**TASK DETAILS**
Look through the data below for the string "specification", and copy every line where it turns up.

**RECORDS FOR PROCESSING**
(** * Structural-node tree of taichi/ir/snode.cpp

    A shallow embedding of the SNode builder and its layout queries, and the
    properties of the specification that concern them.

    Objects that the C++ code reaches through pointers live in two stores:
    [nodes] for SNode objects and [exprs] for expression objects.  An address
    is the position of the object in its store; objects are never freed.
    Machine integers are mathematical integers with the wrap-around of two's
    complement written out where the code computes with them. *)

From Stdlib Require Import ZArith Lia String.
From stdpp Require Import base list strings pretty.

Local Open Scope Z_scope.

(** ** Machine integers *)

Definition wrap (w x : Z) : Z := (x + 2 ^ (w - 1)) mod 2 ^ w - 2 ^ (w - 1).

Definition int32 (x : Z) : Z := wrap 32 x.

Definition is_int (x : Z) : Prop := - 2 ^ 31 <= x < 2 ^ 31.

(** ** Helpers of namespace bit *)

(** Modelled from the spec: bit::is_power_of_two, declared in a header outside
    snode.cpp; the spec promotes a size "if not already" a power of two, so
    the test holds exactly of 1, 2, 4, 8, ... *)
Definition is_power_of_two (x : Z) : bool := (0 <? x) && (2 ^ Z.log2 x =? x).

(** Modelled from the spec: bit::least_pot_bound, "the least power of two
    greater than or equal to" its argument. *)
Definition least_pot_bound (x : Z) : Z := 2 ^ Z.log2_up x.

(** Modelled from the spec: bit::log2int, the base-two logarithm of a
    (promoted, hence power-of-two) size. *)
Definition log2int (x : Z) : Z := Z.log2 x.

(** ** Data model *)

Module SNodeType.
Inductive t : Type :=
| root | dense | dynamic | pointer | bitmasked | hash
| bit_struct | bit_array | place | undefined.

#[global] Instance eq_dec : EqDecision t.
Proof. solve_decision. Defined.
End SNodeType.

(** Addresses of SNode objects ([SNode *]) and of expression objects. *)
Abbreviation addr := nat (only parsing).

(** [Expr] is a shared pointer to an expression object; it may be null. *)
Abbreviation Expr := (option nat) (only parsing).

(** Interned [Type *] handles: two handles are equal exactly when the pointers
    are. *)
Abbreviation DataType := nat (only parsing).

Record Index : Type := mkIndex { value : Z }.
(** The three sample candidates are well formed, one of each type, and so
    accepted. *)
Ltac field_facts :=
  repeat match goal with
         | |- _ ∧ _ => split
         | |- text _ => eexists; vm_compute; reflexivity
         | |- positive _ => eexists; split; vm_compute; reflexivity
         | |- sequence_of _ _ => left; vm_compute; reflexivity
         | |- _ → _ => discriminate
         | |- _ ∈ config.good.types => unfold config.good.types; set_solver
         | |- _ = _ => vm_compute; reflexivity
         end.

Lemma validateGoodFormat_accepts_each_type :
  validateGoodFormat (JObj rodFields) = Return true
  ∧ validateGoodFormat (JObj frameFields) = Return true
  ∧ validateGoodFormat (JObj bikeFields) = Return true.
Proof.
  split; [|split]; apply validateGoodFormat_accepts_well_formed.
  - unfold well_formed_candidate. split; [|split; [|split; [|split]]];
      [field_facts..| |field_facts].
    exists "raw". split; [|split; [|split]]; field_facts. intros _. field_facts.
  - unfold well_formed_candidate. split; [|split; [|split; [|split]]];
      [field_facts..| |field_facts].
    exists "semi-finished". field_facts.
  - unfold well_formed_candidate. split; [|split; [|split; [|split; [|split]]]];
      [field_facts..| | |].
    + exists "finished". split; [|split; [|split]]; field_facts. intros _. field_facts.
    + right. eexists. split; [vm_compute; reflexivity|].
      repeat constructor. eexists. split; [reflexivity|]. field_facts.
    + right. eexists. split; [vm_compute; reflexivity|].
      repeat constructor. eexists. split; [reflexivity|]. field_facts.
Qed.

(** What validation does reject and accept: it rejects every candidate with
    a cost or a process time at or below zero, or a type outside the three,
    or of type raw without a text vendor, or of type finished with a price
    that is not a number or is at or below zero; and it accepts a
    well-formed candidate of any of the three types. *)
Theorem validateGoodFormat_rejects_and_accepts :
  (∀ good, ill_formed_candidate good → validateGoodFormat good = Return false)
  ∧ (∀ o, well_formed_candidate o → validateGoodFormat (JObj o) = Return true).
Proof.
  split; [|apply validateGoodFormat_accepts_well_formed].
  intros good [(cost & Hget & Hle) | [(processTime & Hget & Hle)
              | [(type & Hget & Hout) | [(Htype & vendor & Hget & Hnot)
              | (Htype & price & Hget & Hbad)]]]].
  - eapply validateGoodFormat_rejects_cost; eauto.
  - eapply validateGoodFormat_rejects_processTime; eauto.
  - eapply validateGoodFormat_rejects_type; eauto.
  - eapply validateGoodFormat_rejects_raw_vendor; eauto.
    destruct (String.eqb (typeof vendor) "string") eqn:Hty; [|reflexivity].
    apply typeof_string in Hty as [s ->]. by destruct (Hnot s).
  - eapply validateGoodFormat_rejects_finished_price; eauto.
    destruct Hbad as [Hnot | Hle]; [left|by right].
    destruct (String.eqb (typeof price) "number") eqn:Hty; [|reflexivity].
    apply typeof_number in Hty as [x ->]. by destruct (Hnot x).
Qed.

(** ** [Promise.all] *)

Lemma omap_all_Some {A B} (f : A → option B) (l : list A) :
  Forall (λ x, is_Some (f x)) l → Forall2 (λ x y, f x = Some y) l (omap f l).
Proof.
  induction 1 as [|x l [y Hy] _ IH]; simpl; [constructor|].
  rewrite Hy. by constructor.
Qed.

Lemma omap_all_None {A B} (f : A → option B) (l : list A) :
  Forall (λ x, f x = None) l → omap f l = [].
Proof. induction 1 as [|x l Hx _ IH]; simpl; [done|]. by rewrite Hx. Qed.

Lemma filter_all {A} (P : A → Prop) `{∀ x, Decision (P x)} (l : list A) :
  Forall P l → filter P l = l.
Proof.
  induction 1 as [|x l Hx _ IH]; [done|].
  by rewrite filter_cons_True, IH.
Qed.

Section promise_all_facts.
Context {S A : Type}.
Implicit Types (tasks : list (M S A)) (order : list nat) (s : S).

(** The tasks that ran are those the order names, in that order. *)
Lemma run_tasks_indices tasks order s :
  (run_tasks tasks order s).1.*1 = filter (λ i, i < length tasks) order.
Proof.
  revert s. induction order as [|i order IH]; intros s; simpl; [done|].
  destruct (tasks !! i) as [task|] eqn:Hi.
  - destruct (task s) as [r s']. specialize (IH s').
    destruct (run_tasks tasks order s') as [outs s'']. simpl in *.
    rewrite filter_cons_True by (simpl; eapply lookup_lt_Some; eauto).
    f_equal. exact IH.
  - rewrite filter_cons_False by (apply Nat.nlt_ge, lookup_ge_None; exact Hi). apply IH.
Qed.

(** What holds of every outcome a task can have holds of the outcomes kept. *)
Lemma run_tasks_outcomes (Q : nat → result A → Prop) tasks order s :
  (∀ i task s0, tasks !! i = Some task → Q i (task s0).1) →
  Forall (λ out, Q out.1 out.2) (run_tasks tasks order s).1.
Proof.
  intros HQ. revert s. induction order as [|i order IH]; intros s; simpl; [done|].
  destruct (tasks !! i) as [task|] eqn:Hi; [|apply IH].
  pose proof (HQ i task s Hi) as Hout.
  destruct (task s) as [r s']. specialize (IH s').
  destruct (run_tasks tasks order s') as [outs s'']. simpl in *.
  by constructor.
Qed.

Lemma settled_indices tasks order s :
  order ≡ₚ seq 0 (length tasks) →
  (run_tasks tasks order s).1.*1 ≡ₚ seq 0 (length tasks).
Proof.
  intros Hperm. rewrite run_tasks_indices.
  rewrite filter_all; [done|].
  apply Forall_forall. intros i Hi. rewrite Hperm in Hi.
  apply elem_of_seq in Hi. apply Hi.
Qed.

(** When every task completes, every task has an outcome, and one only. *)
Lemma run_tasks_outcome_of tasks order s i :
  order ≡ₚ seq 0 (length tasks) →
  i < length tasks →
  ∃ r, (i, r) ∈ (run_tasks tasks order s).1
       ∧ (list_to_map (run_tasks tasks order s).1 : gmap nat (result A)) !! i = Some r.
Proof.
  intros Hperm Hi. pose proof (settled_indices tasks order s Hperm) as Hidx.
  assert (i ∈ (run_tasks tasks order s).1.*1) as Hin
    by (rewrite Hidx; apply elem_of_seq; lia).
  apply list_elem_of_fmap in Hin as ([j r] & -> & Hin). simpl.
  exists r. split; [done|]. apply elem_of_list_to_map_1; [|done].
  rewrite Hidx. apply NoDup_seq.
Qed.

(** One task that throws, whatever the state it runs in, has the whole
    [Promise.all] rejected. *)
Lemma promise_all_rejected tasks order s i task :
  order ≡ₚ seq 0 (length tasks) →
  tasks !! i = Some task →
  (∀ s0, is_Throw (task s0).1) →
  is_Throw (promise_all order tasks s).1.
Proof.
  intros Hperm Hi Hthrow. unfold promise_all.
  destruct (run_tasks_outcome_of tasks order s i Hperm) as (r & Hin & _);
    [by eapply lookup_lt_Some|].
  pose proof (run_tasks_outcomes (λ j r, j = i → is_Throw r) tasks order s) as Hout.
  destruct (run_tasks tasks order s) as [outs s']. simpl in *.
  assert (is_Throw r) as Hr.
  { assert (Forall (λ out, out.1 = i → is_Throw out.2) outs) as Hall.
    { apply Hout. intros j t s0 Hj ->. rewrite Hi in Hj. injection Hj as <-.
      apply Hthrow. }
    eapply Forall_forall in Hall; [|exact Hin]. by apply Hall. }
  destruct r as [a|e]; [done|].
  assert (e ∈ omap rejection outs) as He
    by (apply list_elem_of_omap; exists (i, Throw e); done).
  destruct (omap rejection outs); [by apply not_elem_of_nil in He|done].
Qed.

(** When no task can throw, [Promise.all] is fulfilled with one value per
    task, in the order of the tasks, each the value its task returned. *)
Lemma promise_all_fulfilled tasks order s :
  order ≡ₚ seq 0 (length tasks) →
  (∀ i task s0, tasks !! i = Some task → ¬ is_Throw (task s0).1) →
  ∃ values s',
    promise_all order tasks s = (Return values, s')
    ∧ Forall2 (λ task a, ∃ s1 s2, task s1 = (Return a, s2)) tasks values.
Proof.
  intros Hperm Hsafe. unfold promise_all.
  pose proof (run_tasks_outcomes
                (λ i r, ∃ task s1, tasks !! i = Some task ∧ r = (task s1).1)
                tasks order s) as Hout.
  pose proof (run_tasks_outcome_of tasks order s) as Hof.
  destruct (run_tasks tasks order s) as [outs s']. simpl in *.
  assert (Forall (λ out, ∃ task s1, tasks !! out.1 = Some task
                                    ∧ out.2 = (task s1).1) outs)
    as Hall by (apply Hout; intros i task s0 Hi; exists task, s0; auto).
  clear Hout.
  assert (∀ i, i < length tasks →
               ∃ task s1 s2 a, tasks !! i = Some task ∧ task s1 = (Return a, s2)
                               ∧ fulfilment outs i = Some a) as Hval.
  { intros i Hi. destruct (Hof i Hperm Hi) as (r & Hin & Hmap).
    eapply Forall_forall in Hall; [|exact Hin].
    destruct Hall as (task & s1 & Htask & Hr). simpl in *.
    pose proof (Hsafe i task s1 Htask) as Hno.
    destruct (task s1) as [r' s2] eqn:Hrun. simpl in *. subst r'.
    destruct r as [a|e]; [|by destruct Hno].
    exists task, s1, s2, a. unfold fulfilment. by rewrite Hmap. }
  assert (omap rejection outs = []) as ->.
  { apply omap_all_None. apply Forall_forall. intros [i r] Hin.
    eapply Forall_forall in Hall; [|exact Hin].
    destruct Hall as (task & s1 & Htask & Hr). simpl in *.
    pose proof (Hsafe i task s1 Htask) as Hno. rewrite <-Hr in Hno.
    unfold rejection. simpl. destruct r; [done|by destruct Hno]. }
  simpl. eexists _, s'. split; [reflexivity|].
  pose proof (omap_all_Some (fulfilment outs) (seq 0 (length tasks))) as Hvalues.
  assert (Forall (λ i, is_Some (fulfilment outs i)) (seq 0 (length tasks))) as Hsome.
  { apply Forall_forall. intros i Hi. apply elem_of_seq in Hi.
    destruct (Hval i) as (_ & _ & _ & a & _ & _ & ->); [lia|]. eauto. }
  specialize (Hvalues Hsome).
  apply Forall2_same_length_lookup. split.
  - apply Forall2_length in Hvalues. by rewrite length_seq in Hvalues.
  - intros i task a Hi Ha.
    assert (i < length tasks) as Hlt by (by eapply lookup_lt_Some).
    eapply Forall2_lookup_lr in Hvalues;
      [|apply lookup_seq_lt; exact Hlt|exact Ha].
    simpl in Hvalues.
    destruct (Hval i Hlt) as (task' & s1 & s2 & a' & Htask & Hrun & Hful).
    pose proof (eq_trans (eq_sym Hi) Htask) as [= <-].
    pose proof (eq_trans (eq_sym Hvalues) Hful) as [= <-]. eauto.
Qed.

--

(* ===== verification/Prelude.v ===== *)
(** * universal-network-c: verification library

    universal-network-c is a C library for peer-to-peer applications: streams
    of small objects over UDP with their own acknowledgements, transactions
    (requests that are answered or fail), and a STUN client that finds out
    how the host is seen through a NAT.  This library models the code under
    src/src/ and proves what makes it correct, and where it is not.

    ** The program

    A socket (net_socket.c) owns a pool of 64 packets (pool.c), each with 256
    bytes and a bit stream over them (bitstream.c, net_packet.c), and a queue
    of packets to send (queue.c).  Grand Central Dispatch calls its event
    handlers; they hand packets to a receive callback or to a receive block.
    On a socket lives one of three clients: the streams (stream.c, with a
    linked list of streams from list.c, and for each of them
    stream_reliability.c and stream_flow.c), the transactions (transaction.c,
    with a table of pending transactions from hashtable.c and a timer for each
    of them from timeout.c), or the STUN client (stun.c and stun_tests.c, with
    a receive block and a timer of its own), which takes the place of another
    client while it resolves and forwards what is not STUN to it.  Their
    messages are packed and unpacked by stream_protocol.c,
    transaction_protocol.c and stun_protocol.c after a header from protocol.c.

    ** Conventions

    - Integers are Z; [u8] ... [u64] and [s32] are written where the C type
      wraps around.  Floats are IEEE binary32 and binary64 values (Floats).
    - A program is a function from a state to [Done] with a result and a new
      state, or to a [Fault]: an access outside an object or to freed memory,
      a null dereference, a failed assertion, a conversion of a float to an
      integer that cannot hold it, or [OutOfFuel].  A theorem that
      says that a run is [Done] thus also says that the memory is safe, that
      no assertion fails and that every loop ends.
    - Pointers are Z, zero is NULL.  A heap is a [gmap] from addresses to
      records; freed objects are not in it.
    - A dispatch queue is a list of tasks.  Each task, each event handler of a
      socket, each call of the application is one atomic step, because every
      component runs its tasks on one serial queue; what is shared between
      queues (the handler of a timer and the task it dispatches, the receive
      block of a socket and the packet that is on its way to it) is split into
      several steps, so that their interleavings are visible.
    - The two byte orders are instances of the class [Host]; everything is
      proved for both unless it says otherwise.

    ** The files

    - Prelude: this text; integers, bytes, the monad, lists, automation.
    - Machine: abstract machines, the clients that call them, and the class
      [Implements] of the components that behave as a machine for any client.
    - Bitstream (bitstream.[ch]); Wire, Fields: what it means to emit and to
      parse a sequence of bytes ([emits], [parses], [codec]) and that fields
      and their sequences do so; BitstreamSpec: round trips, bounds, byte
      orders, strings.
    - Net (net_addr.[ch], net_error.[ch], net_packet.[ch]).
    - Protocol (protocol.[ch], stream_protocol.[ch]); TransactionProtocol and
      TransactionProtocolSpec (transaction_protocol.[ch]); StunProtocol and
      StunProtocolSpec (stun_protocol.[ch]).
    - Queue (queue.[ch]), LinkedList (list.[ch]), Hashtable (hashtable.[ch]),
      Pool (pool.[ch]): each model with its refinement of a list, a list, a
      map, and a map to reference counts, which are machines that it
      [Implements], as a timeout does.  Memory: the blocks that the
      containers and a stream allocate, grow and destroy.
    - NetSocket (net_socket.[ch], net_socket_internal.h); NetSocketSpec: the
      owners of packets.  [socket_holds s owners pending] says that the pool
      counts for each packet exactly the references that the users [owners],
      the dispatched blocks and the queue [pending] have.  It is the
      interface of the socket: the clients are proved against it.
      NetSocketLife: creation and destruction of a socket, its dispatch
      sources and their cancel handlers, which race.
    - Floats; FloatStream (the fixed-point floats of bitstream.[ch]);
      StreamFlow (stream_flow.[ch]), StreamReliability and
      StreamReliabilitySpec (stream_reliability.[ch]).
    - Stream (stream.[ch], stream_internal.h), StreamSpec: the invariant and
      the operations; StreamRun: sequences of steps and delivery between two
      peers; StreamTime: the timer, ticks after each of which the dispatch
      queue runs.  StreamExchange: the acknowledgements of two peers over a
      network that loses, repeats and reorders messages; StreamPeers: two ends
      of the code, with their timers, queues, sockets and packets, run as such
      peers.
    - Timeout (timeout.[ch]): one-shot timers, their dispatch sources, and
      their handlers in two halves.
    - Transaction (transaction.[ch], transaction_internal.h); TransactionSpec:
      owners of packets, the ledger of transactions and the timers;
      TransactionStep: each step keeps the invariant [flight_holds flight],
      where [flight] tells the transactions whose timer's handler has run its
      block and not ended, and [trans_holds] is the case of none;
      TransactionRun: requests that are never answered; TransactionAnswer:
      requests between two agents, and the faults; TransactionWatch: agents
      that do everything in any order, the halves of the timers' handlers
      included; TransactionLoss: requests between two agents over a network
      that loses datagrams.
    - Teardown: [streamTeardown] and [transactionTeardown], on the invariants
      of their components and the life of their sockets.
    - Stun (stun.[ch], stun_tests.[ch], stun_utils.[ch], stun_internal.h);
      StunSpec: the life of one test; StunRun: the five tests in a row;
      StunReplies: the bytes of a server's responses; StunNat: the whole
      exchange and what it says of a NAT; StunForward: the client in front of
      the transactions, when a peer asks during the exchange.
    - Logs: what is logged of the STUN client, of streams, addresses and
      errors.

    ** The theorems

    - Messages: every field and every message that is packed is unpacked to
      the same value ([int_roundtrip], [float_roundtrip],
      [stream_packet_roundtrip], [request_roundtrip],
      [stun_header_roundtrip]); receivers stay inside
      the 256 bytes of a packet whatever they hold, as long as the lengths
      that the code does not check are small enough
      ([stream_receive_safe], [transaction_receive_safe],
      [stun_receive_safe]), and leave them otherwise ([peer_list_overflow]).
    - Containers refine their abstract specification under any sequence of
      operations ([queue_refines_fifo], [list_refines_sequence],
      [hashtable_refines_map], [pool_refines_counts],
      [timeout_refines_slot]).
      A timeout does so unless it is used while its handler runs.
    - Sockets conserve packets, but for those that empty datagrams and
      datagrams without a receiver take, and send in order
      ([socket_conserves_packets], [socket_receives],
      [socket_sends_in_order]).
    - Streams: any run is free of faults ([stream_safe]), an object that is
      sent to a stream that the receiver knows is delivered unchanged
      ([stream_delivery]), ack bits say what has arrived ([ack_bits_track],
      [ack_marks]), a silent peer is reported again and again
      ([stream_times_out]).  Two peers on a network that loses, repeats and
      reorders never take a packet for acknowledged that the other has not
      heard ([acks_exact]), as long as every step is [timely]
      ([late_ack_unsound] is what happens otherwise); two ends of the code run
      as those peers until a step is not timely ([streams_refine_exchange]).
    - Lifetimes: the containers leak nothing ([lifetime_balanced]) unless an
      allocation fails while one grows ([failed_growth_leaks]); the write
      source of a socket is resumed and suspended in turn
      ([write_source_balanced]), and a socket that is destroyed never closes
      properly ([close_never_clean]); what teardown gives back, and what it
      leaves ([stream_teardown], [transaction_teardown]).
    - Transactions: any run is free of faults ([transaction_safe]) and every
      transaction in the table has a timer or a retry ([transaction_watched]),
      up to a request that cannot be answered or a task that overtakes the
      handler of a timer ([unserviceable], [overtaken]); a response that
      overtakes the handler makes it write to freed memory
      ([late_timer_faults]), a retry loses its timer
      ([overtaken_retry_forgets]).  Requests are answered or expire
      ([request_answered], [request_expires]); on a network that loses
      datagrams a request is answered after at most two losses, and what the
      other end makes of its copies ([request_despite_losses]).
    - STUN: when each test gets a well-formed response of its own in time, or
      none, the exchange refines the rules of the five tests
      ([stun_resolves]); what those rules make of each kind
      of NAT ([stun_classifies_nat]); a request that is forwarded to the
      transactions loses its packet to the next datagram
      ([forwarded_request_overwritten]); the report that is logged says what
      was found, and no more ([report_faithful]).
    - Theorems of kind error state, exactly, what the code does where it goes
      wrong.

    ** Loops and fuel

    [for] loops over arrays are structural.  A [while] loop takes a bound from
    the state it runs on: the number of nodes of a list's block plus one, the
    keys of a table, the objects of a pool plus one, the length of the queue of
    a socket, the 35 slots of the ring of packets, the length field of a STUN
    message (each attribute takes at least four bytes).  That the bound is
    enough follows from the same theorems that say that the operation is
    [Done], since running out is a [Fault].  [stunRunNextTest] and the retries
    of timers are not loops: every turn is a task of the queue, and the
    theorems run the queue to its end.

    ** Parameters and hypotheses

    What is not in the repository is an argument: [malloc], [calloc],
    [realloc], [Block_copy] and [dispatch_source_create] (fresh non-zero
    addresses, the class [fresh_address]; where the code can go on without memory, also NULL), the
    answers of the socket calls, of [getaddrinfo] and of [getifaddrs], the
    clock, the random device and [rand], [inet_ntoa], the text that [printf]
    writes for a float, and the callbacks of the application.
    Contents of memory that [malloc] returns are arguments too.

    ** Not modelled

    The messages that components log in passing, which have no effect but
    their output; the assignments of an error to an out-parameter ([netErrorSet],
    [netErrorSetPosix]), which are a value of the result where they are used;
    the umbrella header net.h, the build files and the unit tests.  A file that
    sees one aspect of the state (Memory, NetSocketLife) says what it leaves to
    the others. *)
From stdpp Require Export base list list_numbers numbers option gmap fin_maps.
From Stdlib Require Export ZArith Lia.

**THE COMPLETED TASK**
    properties of the specification that concern them.
    - Containers refine their abstract specification under any sequence of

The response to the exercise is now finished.